◆ **Work order**
Every line below should be given again without alteration.

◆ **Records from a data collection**
§ §

(* ===== verification/Switch.v ===== *)
(** * The network switch

    [pkg/virtio-net-switch/server/switch]: [switch.h] and [switch.cc]
    ([Virtio_switch]), [filter.h] and [filter.cc], and [create_port] of [main.cc].
    What the switch needs from its ports is the interface [Switch_env]; ports are
    known by their address, 0 is the null pointer.  [SwitchWorld] implements the
    interface with virtio ports. *)

From S2P Require Import Prelude L4Round DriverMem Virtqueue RequestProc VirtioDev VirtioNet.
From S2P Require Import MacTable Vlan NetRequest SwitchPort.

(** ** The ports, as the switch sees them *)

Class Switch_env (W Req : Type) := {
  settings : Z -> W -> port;
  is_gone : Z -> W -> bool;
  delete_port : Z -> W -> W;
  packet_mem : W -> memory;
  req_packet : Req -> buffer;
  (** [dst->handle_request(src, req.transfer_src())] *)
  send_to : Z -> Z -> Req -> W -> run (W * (bad + result));
  get_tx_request : Z -> W -> run (W * (bad + option Req));
  (** the destructor of a request of a port *)
  end_request : Z -> Req -> W -> run W;
  (** the card's port fetches received frames to answer *)
  tx_work_pending : Z -> W -> W * bool;
  (** [disable_notify] and [enable_notify] on both queues *)
  queues_notify : bool -> Z -> W -> W;
  (** [rx_notify_emit_and_enable], [rx_notify_disable_and_remember] *)
  rx_notify : bool -> Z -> W -> W;
  port_error : Z -> W -> W;
  reschedule_pending_tx : Z -> W -> W;
}.

(** Handling packets never changes how a port is configured. *)
Class Switch_env_laws (W Req : Type) `{!Switch_env W Req} := {
  send_keeps dst src q w w' o p : send_to dst src q w = Ret (w', o) -> settings p w' = settings p w;
  get_keeps a w w' o p : get_tx_request a w = Ret (w', o) -> settings p w' = settings p w;
  end_keeps a q w w' p : end_request a q w = Ret w' -> settings p w' = settings p w;
  pending_keeps a w p : settings p (fst (tx_work_pending a w)) = settings p w;
  queues_keeps b a w p : settings p (queues_notify b a w) = settings p w;
  rx_keeps b a w p : settings p (rx_notify b a w) = settings p w;
  error_keeps a w p : settings p (port_error a w) = settings p w;
  reschedule_keeps a w p : settings p (reschedule_pending_tx a w) = settings p w;
  delete_keeps a w p : p <> a -> settings p (delete_port a w) = settings p w;
}.

(** ** State *)

(** [Port_statistics]. *)
Record stats := {
  tx_num : Z; tx_dropped : Z; tx_bytes : Z; rx_num : Z; rx_dropped : Z; rx_bytes : Z;
}.

Definition no_stats : stats :=
  {| tx_num := 0; tx_dropped := 0; tx_bytes := 0; rx_num := 0; rx_dropped := 0; rx_bytes := 0 |}.

Definition stat_tx (bytes : Z) (s : stats) : stats :=
  {| tx_num := tx_num s +[64] 1; tx_dropped := tx_dropped s; tx_bytes := tx_bytes s +[64] bytes;
     rx_num := rx_num s; rx_dropped := rx_dropped s; rx_bytes := rx_bytes s |}.

Definition stat_rx (bytes : Z) (s : stats) : stats :=
  {| tx_num := tx_num s; tx_dropped := tx_dropped s; tx_bytes := tx_bytes s;
     rx_num := rx_num s +[64] 1; rx_dropped := rx_dropped s; rx_bytes := rx_bytes s +[64] bytes |}.

Definition stat_drop (s : stats) : stats :=
  {| tx_num := tx_num s; tx_dropped := tx_dropped s +[64] 1; tx_bytes := tx_bytes s;
     rx_num := rx_num s; rx_dropped := rx_dropped s; rx_bytes := rx_bytes s |}.

(** [Virtio_switch], with the statistics of its ports. *)
Record switch := {
  sw_ports : list Z;
  sw_monitor : Z;
  sw_max_ports : Z;
  sw_mac : mac_table;
  sw_stats : gmap Z stats;
}.

Definition Tx_burst : Z := 128.

Definition switch_new (max_ports : Z) (table_size : nat) : switch :=
  {| sw_ports := []; sw_monitor := 0; sw_max_ports := max_ports; sw_mac := mt_new table_size;
     sw_stats := ∅ |}.

Definition set_ports (l : list Z) (s : switch) : switch :=
  {| sw_ports := l; sw_monitor := sw_monitor s; sw_max_ports := sw_max_ports s; sw_mac := sw_mac s;
     sw_stats := sw_stats s |}.

Definition set_monitor_port (p : Z) (s : switch) : switch :=
  {| sw_ports := sw_ports s; sw_monitor := p; sw_max_ports := sw_max_ports s; sw_mac := sw_mac s;
     sw_stats := sw_stats s |}.

Definition set_mac (t : mac_table) (s : switch) : switch :=
  {| sw_ports := sw_ports s; sw_monitor := sw_monitor s; sw_max_ports := sw_max_ports s; sw_mac := t;
     sw_stats := sw_stats s |}.

Definition count (p : Z) (f : stats -> stats) (s : switch) : switch :=
  {| sw_ports := sw_ports s; sw_monitor := sw_monitor s; sw_max_ports := sw_max_ports s;
     sw_mac := sw_mac s; sw_stats := <[p := f (default no_stats (sw_stats s !! p))]> (sw_stats s) |}.

(** ** The monitor's filter *)

(** [filter.cc]: only ARP packets pass; packets too short to tell do, too. *)
Definition filter_arp (pkt : buffer) (m : memory) : bool :=
  if left pkt <=? 13 then false
  else negb (Z.lor (Z.shiftl (m (pos pkt + 12)) 8) (m (pos pkt + 13)) =? 0x0806).

(** [filter_request]; [port_filter] tells whether the example filter is compiled in. *)
Definition filter_request (port_filter : bool) (pkt : buffer) (m : memory) : bool :=
  if port_filter then filter_arp pkt m else false.

(** ** Ports come and go *)

Section Switch.
Context {W Req : Type} `{!Switch_env W Req}.
Context (port_filter : bool).

Definition port_mac (p : Z) (w : W) : Z := p_mac (settings p w).

Definition add_port (p : Z) (w : W) (s : switch) : switch * bool :=
  if zlen (sw_ports s) =? sw_max_ports s then (s, false)
  else if negb (is_unknown (port_mac p w)) &&
          existsb (fun q => port_mac q w =? port_mac p w) (sw_ports s) then (s, false)
  else (set_ports (sw_ports s ++ [p]) s, true).

Definition add_monitor_port (p : Z) (s : switch) : switch * bool :=
  if sw_monitor s =? 0 then (set_monitor_port p s, true) else (s, false).

Definition port_available (monitor : bool) (s : switch) : bool :=
  if monitor then sw_monitor s =? 0 else zlen (sw_ports s) <? sw_max_ports s.

(** The loop of [check_ports] over the ports [todo]; [kept] are those before the
    iterator. *)
Fixpoint check_loop (kept todo : list Z) (s : switch) (w : W) : run (switch * W) :=
  match todo with
  | [] => mret (set_ports kept s, w)
  | p :: todo =>
      if is_gone p w then
        let t := mt_flush p (sw_mac s) in
        if flush_asserts p t then check_loop kept todo (set_mac t s) (delete_port p w)
        else Asserted
      else check_loop (kept ++ [p]) todo s w
  end.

§ §

◆ **Answer to this exercise**
(* ===== verification/Switch.v ===== *)
(** * The network switch

    [pkg/virtio-net-switch/server/switch]: [switch.h] and [switch.cc]
    ([Virtio_switch]), [filter.h] and [filter.cc], and [create_port] of [main.cc].
    What the switch needs from its ports is the interface [Switch_env]; ports are
    known by their address, 0 is the null pointer.  [SwitchWorld] implements the
    interface with virtio ports. *)

From S2P Require Import Prelude L4Round DriverMem Virtqueue RequestProc VirtioDev VirtioNet.
From S2P Require Import MacTable Vlan NetRequest SwitchPort.

(** ** The ports, as the switch sees them *)

Class Switch_env (W Req : Type) := {
  settings : Z -> W -> port;
  is_gone : Z -> W -> bool;
  delete_port : Z -> W -> W;
  packet_mem : W -> memory;
  req_packet : Req -> buffer;
  (** [dst->handle_request(src, req.transfer_src())] *)
  send_to : Z -> Z -> Req -> W -> run (W * (bad + result));
  get_tx_request : Z -> W -> run (W * (bad + option Req));
  (** the destructor of a request of a port *)
  end_request : Z -> Req -> W -> run W;
  (** the card's port fetches received frames to answer *)
  tx_work_pending : Z -> W -> W * bool;
  (** [disable_notify] and [enable_notify] on both queues *)
  queues_notify : bool -> Z -> W -> W;
  (** [rx_notify_emit_and_enable], [rx_notify_disable_and_remember] *)
  rx_notify : bool -> Z -> W -> W;
  port_error : Z -> W -> W;
  reschedule_pending_tx : Z -> W -> W;
}.

(** Handling packets never changes how a port is configured. *)
Class Switch_env_laws (W Req : Type) `{!Switch_env W Req} := {
  send_keeps dst src q w w' o p : send_to dst src q w = Ret (w', o) -> settings p w' = settings p w;
  get_keeps a w w' o p : get_tx_request a w = Ret (w', o) -> settings p w' = settings p w;
  end_keeps a q w w' p : end_request a q w = Ret w' -> settings p w' = settings p w;
  pending_keeps a w p : settings p (fst (tx_work_pending a w)) = settings p w;
  queues_keeps b a w p : settings p (queues_notify b a w) = settings p w;
  rx_keeps b a w p : settings p (rx_notify b a w) = settings p w;
  error_keeps a w p : settings p (port_error a w) = settings p w;
  reschedule_keeps a w p : settings p (reschedule_pending_tx a w) = settings p w;
  delete_keeps a w p : p <> a -> settings p (delete_port a w) = settings p w;
}.

(** ** State *)

(** [Port_statistics]. *)
Record stats := {
  tx_num : Z; tx_dropped : Z; tx_bytes : Z; rx_num : Z; rx_dropped : Z; rx_bytes : Z;
}.

Definition no_stats : stats :=
  {| tx_num := 0; tx_dropped := 0; tx_bytes := 0; rx_num := 0; rx_dropped := 0; rx_bytes := 0 |}.

Definition stat_tx (bytes : Z) (s : stats) : stats :=
  {| tx_num := tx_num s +[64] 1; tx_dropped := tx_dropped s; tx_bytes := tx_bytes s +[64] bytes;
     rx_num := rx_num s; rx_dropped := rx_dropped s; rx_bytes := rx_bytes s |}.

Definition stat_rx (bytes : Z) (s : stats) : stats :=
  {| tx_num := tx_num s; tx_dropped := tx_dropped s; tx_bytes := tx_bytes s;
     rx_num := rx_num s +[64] 1; rx_dropped := rx_dropped s; rx_bytes := rx_bytes s +[64] bytes |}.

Definition stat_drop (s : stats) : stats :=
  {| tx_num := tx_num s; tx_dropped := tx_dropped s +[64] 1; tx_bytes := tx_bytes s;
     rx_num := rx_num s; rx_dropped := rx_dropped s; rx_bytes := rx_bytes s |}.

(** [Virtio_switch], with the statistics of its ports. *)
Record switch := {
  sw_ports : list Z;
  sw_monitor : Z;
  sw_max_ports : Z;
  sw_mac : mac_table;
  sw_stats : gmap Z stats;
}.

Definition Tx_burst : Z := 128.

Definition switch_new (max_ports : Z) (table_size : nat) : switch :=
  {| sw_ports := []; sw_monitor := 0; sw_max_ports := max_ports; sw_mac := mt_new table_size;
     sw_stats := ∅ |}.

Definition set_ports (l : list Z) (s : switch) : switch :=
  {| sw_ports := l; sw_monitor := sw_monitor s; sw_max_ports := sw_max_ports s; sw_mac := sw_mac s;
     sw_stats := sw_stats s |}.

Definition set_monitor_port (p : Z) (s : switch) : switch :=
  {| sw_ports := sw_ports s; sw_monitor := p; sw_max_ports := sw_max_ports s; sw_mac := sw_mac s;
     sw_stats := sw_stats s |}.

Definition set_mac (t : mac_table) (s : switch) : switch :=
  {| sw_ports := sw_ports s; sw_monitor := sw_monitor s; sw_max_ports := sw_max_ports s; sw_mac := t;
     sw_stats := sw_stats s |}.

Definition count (p : Z) (f : stats -> stats) (s : switch) : switch :=
  {| sw_ports := sw_ports s; sw_monitor := sw_monitor s; sw_max_ports := sw_max_ports s;
     sw_mac := sw_mac s; sw_stats := <[p := f (default no_stats (sw_stats s !! p))]> (sw_stats s) |}.

(** ** The monitor's filter *)

(** [filter.cc]: only ARP packets pass; packets too short to tell do, too. *)
Definition filter_arp (pkt : buffer) (m : memory) : bool :=
  if left pkt <=? 13 then false
  else negb (Z.lor (Z.shiftl (m (pos pkt + 12)) 8) (m (pos pkt + 13)) =? 0x0806).

(** [filter_request]; [port_filter] tells whether the example filter is compiled in. *)
Definition filter_request (port_filter : bool) (pkt : buffer) (m : memory) : bool :=
  if port_filter then filter_arp pkt m else false.

(** ** Ports come and go *)

Section Switch.
Context {W Req : Type} `{!Switch_env W Req}.
Context (port_filter : bool).

Definition port_mac (p : Z) (w : W) : Z := p_mac (settings p w).

Definition add_port (p : Z) (w : W) (s : switch) : switch * bool :=
  if zlen (sw_ports s) =? sw_max_ports s then (s, false)
  else if negb (is_unknown (port_mac p w)) &&
          existsb (fun q => port_mac q w =? port_mac p w) (sw_ports s) then (s, false)
  else (set_ports (sw_ports s ++ [p]) s, true).

Definition add_monitor_port (p : Z) (s : switch) : switch * bool :=
  if sw_monitor s =? 0 then (set_monitor_port p s, true) else (s, false).

Definition port_available (monitor : bool) (s : switch) : bool :=
  if monitor then sw_monitor s =? 0 else zlen (sw_ports s) <? sw_max_ports s.

(** The loop of [check_ports] over the ports [todo]; [kept] are those before the
    iterator. *)
Fixpoint check_loop (kept todo : list Z) (s : switch) (w : W) : run (switch * W) :=
  match todo with
  | [] => mret (set_ports kept s, w)
  | p :: todo =>
      if is_gone p w then
        let t := mt_flush p (sw_mac s) in
        if flush_asserts p t then check_loop kept todo (set_mac t s) (delete_port p w)
        else Asserted
      else check_loop (kept ++ [p]) todo s w
  end.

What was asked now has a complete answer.